The effects of dobutamine on the anterograde AVNERP could not be
determined consistently because, in many cases, it was shorter than the
AERP. The SCL shortened with each dobutamine dose escalation and
required shortening of the drive cycle length when measuring effective
refractory periods. Shorter drive train cycle length also led to AV
nodal block precluding measurement of the AVNERP. AVNERP was not
reported when it was shorter than the AERP. The retrograde AVNERP could
not be assessed consistently because retrograde conduction was limited
by His-Purkinje refractoriness or inability to see a stable retrograde
His deflection. The AVNERP data were included in the analysis; however,
the results should be viewed in the context of the limitations described
above (Table 3, 4, Figure 6). The change in the AVNERP only reached
statistical significance at 15 mcg/kg/min and 20 mcg/kg/min.
Although there was no significant decrease in the AERP from baseline up
to 15 mcg/kg/min of dobutamine, there was a significant decrease in the
AERP from baseline to 20 mcg/kg/min (Tables 2, 3, 4, Figure 6). However,
the shortening of the AERP was likely due to shortening of the drive
cycle length necessary to avoid competition with the shortening of the
SCL. Although there was no significant decrease in the VERP from
baseline to 5 mcg/kg/min of dobutamine, there was a significant decrease
in the VERP from baseline to 10 mcg/kg/min, to 15 mcg/kg/min and to 20
mcg/kg/min dobutamine (Tables 2, 3, 4, Figure 6). The decrease in the
VERP was likely secondary to the necessity of having to decrease the
drive train cycle length due to the decrease in SCL with each dose
escalation of dobutamine dose.
Changes in diastolic and systolic blood pressure with escalating doses
of dobutamine are shown in Tables 2, 3, 4 and Figure 7. The systolic
blood pressure increased significantly by 11 mm of Hg to a maximum at 15
mcg/kg/min and then decreased slightly at 20 mcg/kg/min. The diastolic
blood pressure decreased significantly by 8 mm Hg to a minimum at 20
mcg/kg/min.
Three patients had no retrograde conduction at baseline. One patient
developed retrograde conduction at 5 mcg/kg/min of dobutamine, one
patient at 20 mcg/kg/min, and one patient had no retrograde conduction
during the study.
Four patients (10%) were hypotensive, defined as systolic blood
pressure <90 mmHg, at baseline (87, 83, 86, and 84), secondary
to the effects of sedation. All four patients were able to tolerate
dobutamine with no limitations. Hypotensive episodes were recorded in
two additional patients (5%), a total of six patients (15%), during
the study but none required a vasopressor nor subsequently developed end
organ damage as a result.
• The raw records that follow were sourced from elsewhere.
Lemma same_keys_frame ps st st' : store_frame ps st st' -> same_keys st st'.
Proof. intros (Hl & _ & Ha). split; [lia|auto]. Qed.

Lemma same_keys_extend st o : same_keys st (st ++ [o]).
Proof.
  split; [rewrite length_app; lia|]. intros p Hp. left. by apply lookup_total_app_l.
Qed.

Section Keys.
Variables st st' : list Order.
Hypothesis Hkeys : same_keys st st'.

Lemma keys_fields p : (p < length st)%nat ->
  symbol (st' !!! p) = symbol (st !!! p) /\ type (st' !!! p) = type (st !!! p) /\
  price (st' !!! p) = price (st !!! p).
Proof. intros Hp. destruct Hkeys as [_ Ha]. by destruct (Ha p Hp) as [-> | [v ->]]. Qed.

Lemma uncrossed_keys xs ys :
  valid st xs -> valid st ys -> uncrossed (view st xs) (view st ys) ->
  uncrossed (view st' xs) (view st' ys).
Proof.
  unfold valid. rewrite !Forall_forall. intros Hx Hy Hu a b (p & -> & Hp)%elem_of_view (q & -> & Hq)%elem_of_view.
  destruct (keys_fields p (Hx p Hp)) as (_ & _ & ->). destruct (keys_fields q (Hy q Hq)) as (_ & _ & ->).
  apply Hu; apply elem_of_view; eauto.
Qed.

Lemma book_ok_keys a b xs ys : book_ok st a b xs ys -> book_ok st' a b xs ys.
Proof.
  destruct Hkeys as [Hl Ha]. intros [Hax Hby Hnd Hlen].
  pose proof (ok_valid _ _ _ _ _ Hax) as Hvx. pose proof (ok_valid _ _ _ _ _ Hby) as Hvy.
  unfold valid in *. rewrite Forall_forall in Hvx, Hvy. split; [| |done|done].
  - by apply (heap_ok_store (pick := min_pick) st); auto.
  - by apply (heap_ok_store (pick := max_pick) st); auto.
Qed.

End Keys.

(** ** Properties *)

(** Two asks and a bid between them. *)
Definition demo_store : list Order :=
  [mkOrder 10 5 4 1 "AAA"; mkOrder 12 3 7 1 "AAA"; mkOrder 11 9 6 0 "AAA"].
Definition demo_mach : Mach := set_store demo_store init_mach.
Definition demo_heap (c : HeapCmpFunc) (xs : list nat) : Heap :=
  mkHeap ((Some <$> xs) ++ replicate (10 - length xs) None) (Z.of_nat (length xs)) 10 c false false false.
Lemma app_two {A} (l : list A) x y : (l ++ [x]) ++ [y] = l ++ [x; y].
Proof. by rewrite <- app_assoc. Qed.

Lemma add_twice z : z + PAGE_WALK_CYCLES + PAGE_WALK_CYCLES = z + 2 * PAGE_WALK_CYCLES.
Proof. lia. Qed.

(** The two calls of a [print_both]. *)
Definition both_lines (fmt : string) (args : list arg) m : Mach :=
  emit [mkLine Results fmt args] (emit [mkLine Stdout fmt args] m).

Lemma multi_cross name m a b e ps xs ys :
  (open_files m < open_limit)%nat -> book_ok (store m) a b xs ys -> xs <> [] -> ys <> [] ->
  page_map (nm_mem e) ps ->
  let ask := store m !!! (xs !!! 0%nat) in
  let bid := store m !!! (ys !!! 0%nat) in
  price ask <= price bid ->
  exists m' a' b' e' xs' ys',
    check_for_trade_multi name (mkBookW m a b e) = Val 1 (mkBookW m' a' b' e') /\
    book_ok (store m') a' b' xs' ys' /\ traded (store m) xs ys (store m') xs' ys' /\
    multi_traded name ask bid m e m' e'.
Proof.
  intros Hlim Hok Hx Hy Hmap ask bid Hp. rewrite (multi_prefix _ _ _ _ _ ps xs ys) by done.
  fold ask bid. unfold multi_settle. replace (price bid >=? price ask) with true by lia.
  set (ts := Int (u32 (tv_nsec (clock (clock_calls m))))). unfold charge_check, bump_stats.
  destruct (Z.eqb_spec (amount bid) (amount ask)) as [Heq|Hne].
  - set (args := [ts; Int (amount bid); Str name; Int (price bid)]). run. run.
    destruct (settle_both (both_lines trade_format args (tick 1 (opened m))) a b
      (charge_check e) xs ys Hok Hx Hy Hp Heq) as (a' & b' & xs' & ys' & Hb & Ha & Hok' & Htr & _).
    run (exact Hb). run (exact Ha). run. run.
    eexists _, a', b', _, xs', ys'. split; [reflexivity|]. split; [done|]. split; [done|].
    split; cbn; try done; [|by rewrite add_twice|lia].
    eexists trade_format, args. split; [by rewrite app_two|].
    eexists _, []. cbn. by rewrite <- Heq, Z.min_id.
  - destruct (Z.gtb_spec (amount bid) (amount ask)) as [Hlt|Hge].
    + set (args := [ts; Int (amount ask); Str name; Int (price bid); Int (amount bid - amount ask)]).
      run. run.
      destruct (settle_bid_remains (both_lines bid_remains_format args (tick 1 (opened m))) a b
        (charge_check e) xs ys Hok Hx Hy Hp Hlt) as (a' & xs' & Hb & Ha & Hok' & Htr & _).
      run (exact Hb). run (exact Ha). run. run. run.
      eexists _, a', b, _, xs', ys. split; [reflexivity|]. split; [done|]. split; [done|].
      split; cbn; try done; [|by rewrite add_twice|lia].
      eexists bid_remains_format, args. split; [by rewrite app_two|].
      eexists _, [_]. cbn. by rewrite (Z.min_l (amount ask)) by lia.
    + set (args := [ts; Int (amount bid); Str name; Int (price bid); Int (amount ask - amount bid)]).
      run. run. assert (Hlt : amount bid < amount ask) by lia.
      destruct (settle_ask_remains (both_lines ask_remains_format args (tick 1 (opened m))) a b
        (charge_check e) xs ys Hok Hx Hy Hp Hlt) as (b' & ys' & Ha & Hb & Hok' & Htr & _).
      run (exact Ha). run (exact Hb). run. run. run.
      eexists _, a, b', _, xs, ys'. split; [reflexivity|]. split; [done|]. split; [done|].
      split; cbn; try done; [|by rewrite add_twice|lia].
      eexists ask_remains_format, args. split; [by rewrite app_two|].
      eexists _, [_]. cbn. by rewrite (Z.min_r (amount ask)) by lia.
Qed.
(* ===== verification/MemorySim.v ===== *)
(** * MemorySim: the program [sw_sim/memory_sim.c]

The three modes of the paged simulator (random orders, orders typed by a user,
orders of a CSV file) and [main]. *)
From Stdlib Require Import Ascii.
From S2P Require Import Prelude HeapModel Machine Heap Book PageTable Mmu World Submit Scan Console.

(** ** Random orders *)

Section Automatic.
Context `{Env}.

Definition symbols : list string := ["AAA"; "BBB"; "CCC"; "DDD"; "EEE"; "FFF"].
Definition num_symbols : Z := 6.

(** One turn of the loop.  The arguments of [create_order] are evaluated in the
order they are written; C leaves the order open, and nothing below depends on
which call of [rand] gives which argument. *)
Definition automatic_order : M World unit :=
  let! k := world_mach (rand_range 0 (num_symbols - 1)) in
  let! symbol := lift (array_get symbols k) in
  let! price := world_mach (rand_range 1 MAX_PRICE) in
  let! amount := world_mach (rand_range 1 MAX_AMOUNT) in
  let! ty := world_mach (rand_range 0 1) in
  submit_new price amount ty symbol type (fun o => (Machine.price o, Machine.amount o)).

Definition automatic_execution (orders : Z) : M World unit :=
  for_each (seqZ 0 orders) (fun _ => automatic_order) ;;!
  print_sim_stats.

End Automatic.

(** ** Orders of a file *)

Section Csv.
Context `{Env}.

(** [sscanf(line, "%[^,],%[^,],%d,%d", type, symbol, &price, &amount)], with
its result compared to 4.  [None] is undefined behaviour: a field that does not
fit in [type[16]] or [symbol[8]], or a number that does not fit in an [int]. *)
Inductive scanned := Fields (type symbol : string) (price amount : Z) | Malformed.

Definition scan_amount (ty sym : string) (price : Z) (r : string) : option scanned :=
  match r with
  | String "," r =>
      match scan_int r with
      | Some (amount, _) => if in_s32 amount then Some (Fields ty sym price amount) else None
      | None => Some Malformed
      end
  | _ => Some Malformed
  end.

Definition scan_price (ty sym : string) (r : string) : option scanned :=
  match r with
  | String "," r =>
      match scan_int r with
      | Some (price, r) => if in_s32 price then scan_amount ty sym price r else None
      | None => Some Malformed
      end
  | _ => Some Malformed
  end.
Another patient (2.5%) received a vasopressor
for systolic blood pressure in the 90s based on the discretion of the
anesthesiologist during 15 mcg/kg/min of dobutamine infusion and the
dobutamine dose was not increased to 20 mcg/kg/min. One patient (2.5%)
developed junctional rhythm at 20 mcg/kg/min of dobutamine but remained
normotensive.
One patient (2.5%) developed atrial fibrillation at 10 mcg/kg/min and
another patient (2.5%) developed AVNRT at 15 mcg/kg/min. For both
patients, dobutamine was held and subsequently tolerated ablation with
no further adverse events.
We did not perform ventricular pacing for VABCL or VERP in 13 patients
who underwent AF ablations given the length of the procedure and the
effect of ventricular pacing on the blood pressure.